(TASK DETAILS) Beginning with the first line of the data below, reproduce every line unchanged, ending with the line that holds "[_handle_import], [_handle_definition], [_resolve_imports], and".

(LISTED RECORDS)
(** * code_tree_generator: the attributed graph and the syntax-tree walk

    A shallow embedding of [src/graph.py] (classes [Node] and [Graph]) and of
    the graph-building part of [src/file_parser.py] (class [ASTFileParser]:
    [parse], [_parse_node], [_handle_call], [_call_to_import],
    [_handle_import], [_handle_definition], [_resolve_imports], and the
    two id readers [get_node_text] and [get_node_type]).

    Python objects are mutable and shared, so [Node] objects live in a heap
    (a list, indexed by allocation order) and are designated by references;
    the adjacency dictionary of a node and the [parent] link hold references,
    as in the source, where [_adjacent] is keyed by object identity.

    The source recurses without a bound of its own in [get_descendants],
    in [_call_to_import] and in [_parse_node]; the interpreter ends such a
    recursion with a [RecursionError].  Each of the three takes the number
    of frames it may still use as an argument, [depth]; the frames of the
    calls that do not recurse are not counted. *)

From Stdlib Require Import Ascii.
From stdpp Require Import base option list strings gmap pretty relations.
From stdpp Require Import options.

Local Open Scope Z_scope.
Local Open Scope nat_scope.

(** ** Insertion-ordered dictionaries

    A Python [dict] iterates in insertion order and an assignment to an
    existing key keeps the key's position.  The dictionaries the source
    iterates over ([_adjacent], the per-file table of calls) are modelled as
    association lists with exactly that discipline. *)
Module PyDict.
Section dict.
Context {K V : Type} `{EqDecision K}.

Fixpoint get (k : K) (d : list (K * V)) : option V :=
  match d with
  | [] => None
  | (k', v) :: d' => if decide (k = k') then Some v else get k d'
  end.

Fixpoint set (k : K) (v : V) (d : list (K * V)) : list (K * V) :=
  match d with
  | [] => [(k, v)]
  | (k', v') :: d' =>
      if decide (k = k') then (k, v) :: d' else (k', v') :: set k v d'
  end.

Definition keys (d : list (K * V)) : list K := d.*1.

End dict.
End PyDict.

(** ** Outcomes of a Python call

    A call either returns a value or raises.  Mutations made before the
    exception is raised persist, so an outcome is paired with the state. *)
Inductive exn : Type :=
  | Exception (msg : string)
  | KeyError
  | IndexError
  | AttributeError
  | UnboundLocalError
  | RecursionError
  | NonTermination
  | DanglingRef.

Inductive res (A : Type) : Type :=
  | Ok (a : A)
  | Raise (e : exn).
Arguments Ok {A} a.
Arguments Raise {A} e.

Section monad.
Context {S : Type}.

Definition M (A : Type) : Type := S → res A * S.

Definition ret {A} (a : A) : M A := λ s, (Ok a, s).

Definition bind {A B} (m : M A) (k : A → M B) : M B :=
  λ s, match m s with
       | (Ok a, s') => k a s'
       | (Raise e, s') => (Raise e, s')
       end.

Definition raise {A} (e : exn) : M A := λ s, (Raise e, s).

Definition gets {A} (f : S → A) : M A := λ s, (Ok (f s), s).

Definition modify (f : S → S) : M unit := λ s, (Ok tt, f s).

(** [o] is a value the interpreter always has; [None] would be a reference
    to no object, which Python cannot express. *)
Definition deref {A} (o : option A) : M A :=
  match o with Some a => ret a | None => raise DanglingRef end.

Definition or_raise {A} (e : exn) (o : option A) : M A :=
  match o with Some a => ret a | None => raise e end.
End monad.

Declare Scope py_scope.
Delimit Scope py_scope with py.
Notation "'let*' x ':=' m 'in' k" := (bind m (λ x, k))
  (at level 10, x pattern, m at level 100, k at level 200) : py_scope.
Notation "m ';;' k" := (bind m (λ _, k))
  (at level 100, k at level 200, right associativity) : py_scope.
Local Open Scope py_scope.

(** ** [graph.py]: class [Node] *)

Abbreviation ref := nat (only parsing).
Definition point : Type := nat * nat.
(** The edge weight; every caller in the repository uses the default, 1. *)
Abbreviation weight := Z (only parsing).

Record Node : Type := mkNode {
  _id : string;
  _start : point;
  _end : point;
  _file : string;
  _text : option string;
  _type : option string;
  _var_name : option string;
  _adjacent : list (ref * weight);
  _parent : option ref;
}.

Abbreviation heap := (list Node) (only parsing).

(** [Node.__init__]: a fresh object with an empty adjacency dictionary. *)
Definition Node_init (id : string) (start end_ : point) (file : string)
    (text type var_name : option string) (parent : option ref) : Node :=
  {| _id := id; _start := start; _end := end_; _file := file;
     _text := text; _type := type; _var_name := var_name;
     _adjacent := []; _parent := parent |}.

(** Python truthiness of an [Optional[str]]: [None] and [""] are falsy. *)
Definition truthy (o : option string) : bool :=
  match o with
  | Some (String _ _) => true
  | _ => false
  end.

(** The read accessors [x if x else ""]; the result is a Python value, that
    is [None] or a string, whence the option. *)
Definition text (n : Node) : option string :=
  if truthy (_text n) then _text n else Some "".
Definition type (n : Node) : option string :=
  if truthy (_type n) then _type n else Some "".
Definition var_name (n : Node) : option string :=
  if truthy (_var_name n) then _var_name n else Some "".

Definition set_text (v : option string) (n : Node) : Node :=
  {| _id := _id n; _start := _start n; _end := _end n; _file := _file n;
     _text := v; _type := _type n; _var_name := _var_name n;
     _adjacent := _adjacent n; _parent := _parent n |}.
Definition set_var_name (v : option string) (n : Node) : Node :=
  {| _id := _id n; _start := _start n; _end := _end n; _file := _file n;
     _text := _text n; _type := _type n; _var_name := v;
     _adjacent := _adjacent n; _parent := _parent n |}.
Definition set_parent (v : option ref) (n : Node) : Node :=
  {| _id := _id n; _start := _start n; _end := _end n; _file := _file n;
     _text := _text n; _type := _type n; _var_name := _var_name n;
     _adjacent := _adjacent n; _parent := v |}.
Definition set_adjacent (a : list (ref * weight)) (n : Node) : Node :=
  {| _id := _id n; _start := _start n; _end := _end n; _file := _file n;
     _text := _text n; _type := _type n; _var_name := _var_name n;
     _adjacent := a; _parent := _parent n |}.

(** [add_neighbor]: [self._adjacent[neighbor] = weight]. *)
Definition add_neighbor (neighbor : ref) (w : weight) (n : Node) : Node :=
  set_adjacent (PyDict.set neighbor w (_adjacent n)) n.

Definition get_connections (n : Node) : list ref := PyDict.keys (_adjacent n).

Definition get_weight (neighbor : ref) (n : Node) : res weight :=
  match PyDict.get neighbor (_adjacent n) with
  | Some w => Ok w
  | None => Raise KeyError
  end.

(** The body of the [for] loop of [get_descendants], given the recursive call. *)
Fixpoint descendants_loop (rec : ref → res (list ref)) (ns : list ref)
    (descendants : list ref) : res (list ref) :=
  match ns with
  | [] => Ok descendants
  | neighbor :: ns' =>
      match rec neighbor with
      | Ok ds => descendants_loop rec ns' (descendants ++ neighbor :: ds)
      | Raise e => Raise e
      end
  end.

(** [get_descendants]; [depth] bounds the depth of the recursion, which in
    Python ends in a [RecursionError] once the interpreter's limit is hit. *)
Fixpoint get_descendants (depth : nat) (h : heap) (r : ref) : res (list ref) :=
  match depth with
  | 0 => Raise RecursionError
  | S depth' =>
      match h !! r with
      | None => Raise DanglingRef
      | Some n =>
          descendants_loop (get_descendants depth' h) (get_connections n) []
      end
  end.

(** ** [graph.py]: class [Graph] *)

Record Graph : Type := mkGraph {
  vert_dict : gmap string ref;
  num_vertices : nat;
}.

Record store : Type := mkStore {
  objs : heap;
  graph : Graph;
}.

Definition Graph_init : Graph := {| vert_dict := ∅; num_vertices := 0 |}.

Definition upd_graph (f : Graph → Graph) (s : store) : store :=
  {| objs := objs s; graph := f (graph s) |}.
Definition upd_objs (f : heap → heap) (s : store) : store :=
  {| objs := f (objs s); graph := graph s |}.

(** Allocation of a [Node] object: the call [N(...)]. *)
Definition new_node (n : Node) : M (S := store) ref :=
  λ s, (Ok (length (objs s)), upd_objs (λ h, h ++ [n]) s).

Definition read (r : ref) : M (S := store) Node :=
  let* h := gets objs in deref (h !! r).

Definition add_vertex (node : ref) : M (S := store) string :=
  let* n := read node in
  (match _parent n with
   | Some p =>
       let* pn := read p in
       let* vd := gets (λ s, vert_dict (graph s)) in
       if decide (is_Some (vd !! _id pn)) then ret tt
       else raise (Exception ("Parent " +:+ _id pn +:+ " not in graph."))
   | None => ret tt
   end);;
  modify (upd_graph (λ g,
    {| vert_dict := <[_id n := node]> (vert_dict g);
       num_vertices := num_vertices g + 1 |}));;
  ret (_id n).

(EXPECTED ANSWER)
(** * code_tree_generator: the attributed graph and the syntax-tree walk

    A shallow embedding of [src/graph.py] (classes [Node] and [Graph]) and of
    the graph-building part of [src/file_parser.py] (class [ASTFileParser]:
    [parse], [_parse_node], [_handle_call], [_call_to_import],
    [_handle_import], [_handle_definition], [_resolve_imports], and the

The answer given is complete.